It’s important that we refine our definition of what IA is and what IAI does. However, it’s essential that we think about this in the context of the overall vision of the organization.

A few months ago, I started a project within the IAI board of directors to help us hone the organization’s vision. As a longtime member of the IAI, I was missing some of the verve of the early days when it felt like a new field was being born – one that would change the world – and our organization would be its midwife. I felt that somewhere along the line we’d lost track of why we were doing things to focus on what we were doing, and that re-stating our vision could help bring us back on track.

We have a natural resistance to pinning this down because the word “vision” evokes tacky posters wallpapered over gray and tan cubicles. However, it doesn’t have to be like that! Some visions are incredibly energizing and can lead to great things (e.g. “A computer on every desk and in every home.”) The objective of this project is to develop such a vision for the IAI. The “how” is something that we’ve struggled with; we started by having a series of discussions with our board of advisors, and then surveying them to get their individual hopes and expectations for the profession. It was a good start, but clearly not enough.

The impact we can achieve using online tools and conference calls is limited. Creating a powerful vision is an activity that requires the special mind meld that can only occur when people meet face to face in an isolated setting. Inspired by the prospects of such a meeting (being discussed now in the IAI mailing list), and in the hopes that this will help spark a broader discussion, I share with you here the initial “call to action” posted on the internal IAI board’s Basecamp site earlier this year. Your thoughts are most welcome.

The IAI Vision

What is this project about? This project aims to develop a compelling vision statement for the IAI, and a strategy (and roadmap) for the implementation of this vision.

That previous sentence makes this exercise sound much more bureaucratic than it is — this is an incredibly exciting opportunity for us to grow the IAI and have a more meaningful impact!

Why do we need to do this? Because most of us are passionate about IA, and believe that it will change the world for the better. Unfortunately that passion is not being accurately conveyed, represented or harnessed by the Institute.

We see signs of this in our members’ confusion about our role vis-a-vis other professional organizations, comments made by our advisors in our last meeting, comments made by Glenn Harvey 1 in his report to the board, the low turnout during our last annual members meeting, and the (relatively) low posting frequency in the IAI Members mailing list.

We all want the IAI to grow. The vision will help us grow in a coherent way, and will make it clear to all of us why we must grow. It is a critical part of our growth strategy.

But don’t we have a vision already? Our current business plan has a section titled Mission and Vision, which defines the IAI’s current mission: “The IAI is a global organization that supports individuals and organizations specializing in the design and construction of shared information environments.”

The business plan also presents a 2-year goal of making “Information Architecture” a household term, and details our positioning, strengths, and opportunities.

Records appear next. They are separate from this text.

(** What an evaluation answers: the policy's answer now, or one still held. *)
Lemma access_evaluate_result p window held inp now :
  (access_evaluate p window held inp now).1 = Evaluate p inp ∨
  ∃ g, held !! in_Email inp = Some g ∧ in_Authoritative inp = false ∧ (0 < window)%Z ∧ (now - hg_at g <= window)%Z ∧
    (access_evaluate p window held inp now).1 = hg_result g ∧ Role_Implies (roleOf (hg_result g)) (roleOf (Evaluate p inp)) = true.
Proof.
  unfold access_evaluate. destruct (empty _); [by left|]. destruct (in_Authoritative inp); [by left|].
  destruct (Z.leb_spec window 0); [by left|]. destruct (held !! in_Email inp) as [g|]; [|by left].
  destruct (Z.ltb_spec window (now - hg_at g)); [by left|]. destruct (Role_Implies _ _) eqn:Hr; [|by left].
  right. exists g. by split_and!.
Qed.

Lemma asked_Some dir proof refuse u : asked dir proof refuse = Ok (Some u) →
  ∃ resolve, dir = Some resolve ∧ IsPerson proof = true ∧ resolve (ToLower (TrimSpace (pf_Email proof))) = Ok u ∧
    (refuse = true → us_Authoritative u = true → us_InDomain u = true → us_Found u = true ∧ us_Suspended u = false).
Proof.
  unfold asked. destruct (bool_decide _), (IsPerson proof); simpl; try done. destruct dir as [resolve|]; [|done].
  destruct (resolve _) as [v|] eqn:Hv; [|done]. destruct refuse, (us_Authoritative v) eqn:Ha, (us_InDomain v) eqn:Hd; simpl;
    destruct (us_Found v) eqn:Hf, (us_Suspended v) eqn:Hs; simpl; intros [= <-]; exists resolve; split_and!; try done; congruence.
Qed.

(** A look that settles an address: the directory vouched for its answer, and the account was
    not refused for it. *)
Definition settled_look email (l : look) : Prop :=
  ToLower (TrimSpace (pf_Email (lk_proof l))) = email ∧
  ∃ u, asked (lk_dir l) (lk_proof l) (lk_refuse l) = Ok (Some u) ∧ us_Authoritative u = true.

Lemma access_evaluate_inserts p window held inp now : in_Email inp ≠ "" → in_Authoritative inp = true →
  (access_evaluate p window held inp now).2 !! in_Email inp = Some (mkHeldGrant (Evaluate p inp) now).
Proof. intros Hne Ha. unfold access_evaluate. rewrite (proj2 (empty_false _) Hne), Ha. apply lookup_insert_eq. Qed.

Lemma held_after_vouched window ls e g : held_after window ls !! e = Some g →
  ∃ before l since, ls = before ++ l :: since ∧ hg_at g = lk_now l ∧ vouched_look e (hg_result g) l ∧ Forall (λ l', ¬ settled_look e l') since.
Proof.
  unfold held_after. revert g. induction ls as [|l ls IH] using rev_ind; intros g; [simpl; by rewrite lookup_empty|].
  rewrite foldl_snoc. set (held := foldl _ ∅ ls) in *.
  assert (held !! e = Some g → ¬ settled_look e l → ∃ before l' since, ls ++ [l] = before ++ l' :: since ∧ hg_at g = lk_now l' ∧
    vouched_look e (hg_result g) l' ∧ Forall (λ l', ¬ settled_look e l') since) as Hold.
  { intros (before&l'&since&->&?&?&?)%IH Hl. exists before, l', (since ++ [l]). rewrite <- app_assoc. split_and!; [done..|].
    apply Forall_app. by split; [|repeat constructor]. }
  unfold explain. destruct (asked _ _ _) as [u|err] eqn:Hu; [|intros Hg; apply Hold; [exact Hg|]; intros (_&u&Hu'&_); congruence].
  set (inp := mkInput _ _ _ _ _ _). pose proof (access_evaluate_held (lk_policy l) window held inp (lk_now l) e g) as Hg.
  pose proof (access_evaluate_inserts (lk_policy l) window held inp (lk_now l)) as Hins.
  destruct (access_evaluate _ _ held inp _) as [r held']. cbn [fst snd] in Hg, Hins |- *. intros Hh.
  destruct (Hg Hh) as [Hsame|(->&Ha&->)]; [destruct (decide (e = in_Email inp ∧ us_Authoritative (default no_answer u) = true ∧ e ≠ "")) as [(->&Ha&Hne)|Hno]|].
  2: { apply Hold; [done|]. intros (Hemail&u'&Hu'&Ha'). rewrite Hu in Hu'. injection Hu' as ->. apply Hno. split_and!; [by symmetry|done|].
       intros ->. unfold asked in Hu. rewrite Hemail in Hu. by destruct (IsPerson _). }
  1: assert (g = mkHeldGrant (Evaluate (lk_policy l) inp) (lk_now l)) as -> by (specialize (Hins Hne Ha); congruence).
  all: destruct u as [u|]; [|done]; destruct (asked_Some _ _ _ _ Hu) as (resolve&?&?&?&_);
    exists ls, l, []; split; [done|]; split; [done|]; split; [|constructor]; exists resolve, u; by split_and!.
Qed.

I suspect these statements contain the seeds of our vision, but they are not the vision per se.

What is a “vision”, after all? It is our shared understanding of how Information Architecture — and the IAI — will change the world, and what we’re willing to do to achieve that change. In other words, the vision provides an answer to the question “Why does the IAI exist at all?”

What are the outcomes of this project? Like the word implies, visions are nebulous things. The primary outcome of this exercise is a vision statement, which is another term that sounds more bureaucratic than it should be. (I personally prefer “elevator pitch” or “mantra”.) The vision statement captures the vision in a form that can be easily transmitted from one mind to another. It should be clear, memorable, and exciting/energizing. We should also strive to make it infectious.


Litmus test: if at the end of the process we are squirmy about printing out the vision statement and posting it in our cubes for the world to see, we haven’t done a good job.

Litmus test: if you tell it to your sister/brother/father/etc., and receive a puzzled look, we haven’t done a good job.

Litmus test: if you tell it to a neophyte IA, and s/he doesn’t ask you where s/he can sign up, we haven’t done a good job.

(more litmus tests?)

Once we’ve captured our vision in a statement, we need to convey it to the world (or at least, to our constituency). This doesn’t mean we put up a traditional “mission/vision” page in the website — it means that we make tangible changes to what we are doing and how we are doing it. In other words, the vision should help us make decisions about which projects to pursue, how to pursue them, and how we communicate about what we’re doing. We need to plan out how we’re going to do this.

We communicate with passion — and passion persuades.
– Anita Roddick

Found a great example of a corporate vision in today’s NY Times:

Volvo’s 2020 Vision: The Injury – Proof Car

Seven words! And they reveal so much: what they stand for/care about, what they believe they can achieve, the timeframe, etc. It’s a futuristic concept, yet totally grounded in the needs of their clients. I bet it’s also very energizing to Volvo designers and engineers.

  1. Glenn Harvey was the first candidate we engaged for the role of Executive Director. He prepared a report for the board on his perceptions of the current state of the organization from the perspective of someone outside the field.